The geopolitical case for raised ambitions
India’s impressive progress on its NDCs has earned the country credibility in the international climate community. But while its record has been raised on several occasions by the PM, ministers and other government officials, the pressure seems to once again be on India to commit to greater ambitions. The announcement of net-zero targets in several large economies, most notably China, has left the world watching to see if India will also join the pursuit of decarbonisation. If the US, under newly elected President Joe Biden, who is determined to make all the right noises on climate change, decides to announce its own net-zero ambitions, India will become the world’s largest single-emitter without any plans to decarbonise, despite having a fraction of the former’s per capita emissions.
By most counts though, this is unlikely at this stage. India’s official stance on the matter, thus far, has been a rejection of calls to commit to greater action. India has repeatedly stated that given its progress on NDCs, it will wait until the global stocktake in 2023 to undertake any additional commitments.
“This is an interesting moment in the global climate movement as we see greater momentum for decarbonisation. Over the past year, the narrative of “ambition” has been replaced by long term “net-zero targets”. While this definitely puts pressure on India, these long-term targets are too far away for a country like India where what matters more is what is being done now. Unlike developed nations, India has to try and avoid emissions rather than cut them, and this is not best expressed in ‘net-zero’ terms,” explains Dubash.
This, however, does not mean that India shouldn’t use the NDC updation moment to make a powerful statement, more in line with Indian perspectives. Such a statement, according to Dubash, will shift the pressure back on to developed countries to do more. “The geopolitics of climate change makes it difficult not to say anything for a country like India. While the narrative has shifted decisively to future action and emission reduction plans, India should be looking to bring the focus back to the here and now. This is India’s strong suit and could be used to bargain for more favourable terms for greater finance and technology transfers from developed countries, for which India has been arguing for some years now,” says Dubash.

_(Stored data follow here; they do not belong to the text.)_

(** X2: for a slug that names no stored note, [GET /notes/<slug>/] and
    [PUT /notes/<slug>/] are both answered 404 and write nothing; the PUT
    handler looks the note up before it validates the body, so this holds
    whatever the body is. *)
Theorem unknown_slug_not_found (db : DB) (slug : string) :
  ¬ note_exists db slug →
  NoteDetailAPIView.retrieve db slug = (ExceptionResponse 404 [not_found], db)
  ∧ ∀ env request,
      NoteDetailAPIView.update env db slug request
      = (ExceptionResponse 404 [not_found], db).
Proof.
  intros Hno.
  assert (Hget : NoteDetailAPIView.get_object db slug = Raise Http404).
  { unfold NoteDetailAPIView.get_object.
    destruct (Note_filter_slug db slug) eqn:E; [done|].
    exfalso. apply Hno, exists_note. rewrite E. done. }
  split.
  - unfold NoteDetailAPIView.retrieve. rewrite Hget. reflexivity.
  - intros env request. unfold NoteDetailAPIView.update. rewrite Hget. reflexivity.
Qed.

Lemma unknown_slug_not_found_witness :
  ¬ note_exists Scenario.db "nonesuch1"
  ∧ NoteDetailAPIView.retrieve Scenario.db "nonesuch1"
    = (ExceptionResponse 404 [not_found], Scenario.db)
  ∧ NoteDetailAPIView.update Scenario.env Scenario.db "nonesuch1" ∅
    = (ExceptionResponse 404 [not_found], Scenario.db).
Proof.
  assert (Hno : ¬ note_exists Scenario.db "nonesuch1")
    by (intros H; apply exists_note in H; discriminate).
  split; [exact Hno|].
  destruct (unknown_slug_not_found Scenario.db "nonesuch1" Hno) as [Hget Hput].
  split; [exact Hget|apply Hput].
Defined.

(** X3: [Note.save] draws one slug and does not try again: when the slug
    drawn for a new note is already the slug of a stored note, the insert
    breaks the unique constraint, [POST /notes/create/] ends in a server
    error with [IntegrityError], and no note is stored. *)
Theorem create_slug_collision (env : Env) (db : DB) (request : gmap string JSON)
    (owner content : string) :
  fields.required_field fields.SlugField (request !! "user_slug") = Ok owner →
  fields.required_field (fields.CharField false) (request !! "content") = Ok content →
  users_ok db → user_exists db owner →
  note_exists db (String.substring 0 9 (uuid4_hex env)) →
  NoteCreateAPIView.create env db request = (ServerError (IntegrityError "slug"), db).
Proof.
  intros Hslug Hcontent Husers Hex (n & Hn & Htaken).
  unfold NoteCreateAPIView.create, NoteSerializer.is_valid.
  rewrite Hslug, Hcontent. simpl. unfold NoteSerializer.validate_user_slug.
  pose proof Hex as Hex'. apply exists_user in Hex'. rewrite Hex'. simpl.
  destruct Hex as (u & Hu & Hpk).
  pose proof (get_user db u Husers Hu) as Hget. rewrite Hpk in Hget.
  unfold NoteSerializer.create. simpl. rewrite Hget. simpl.
  unfold Note.objects_create, Note.save. simpl.
  assert (existsb (fun r => Nat.eqb (Note.pk r) (Note.next_pk (notes db))) (notes db)
          = false) as ->.
  { destruct (existsb _ _) eqn:E; [|done].
    apply existsb_exists in E as (x & Hx & Heq).
    apply list_elem_of_In, next_pk_above in Hx. apply Nat.eqb_eq in Heq. lia. }
  unfold Note.generate_random_slug.
  rewrite (unique_violation_true Note.slug _ (notes db) n Hn Htaken). reflexivity.
Qed.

However, while India’s sharpened focus on near-term action and goals might be effective from a geo-political standpoint, a disregard for the value of longer-term planning could ultimately be detrimental. “India has always been conservative on the international stage regarding climate. The Paris Agreement also requires nations to actively work on longer term strategies. These long-term goals should ideally be achieved through successive near-term strategies, such an approach would benefit India too” says Kelkar. As the world trudges towards the Paris Agreement era, countries have started formulating domestic implementation and monitoring approaches. India, too, last week, announced the creation of a new high-level Apex committee for Implementation of Paris Agreement (AIPA). The panel will include members from 14 ministries of the Indian government and be chaired by the environment ministry. “The purpose of the AIPA is to generate a coordinated response on climate change matters, which ensures that India is on track to meet its obligations under the Paris Agreement, including its NDCs,” said the public statement by MoEF&CC. “This is a good first step for effective implementation and stock-take of climate action in India. But the real task is more complicated as it involves creating a brand new template of low-carbon development for society, and devolving strategies that work specifically for the Indian context,” says Chawla.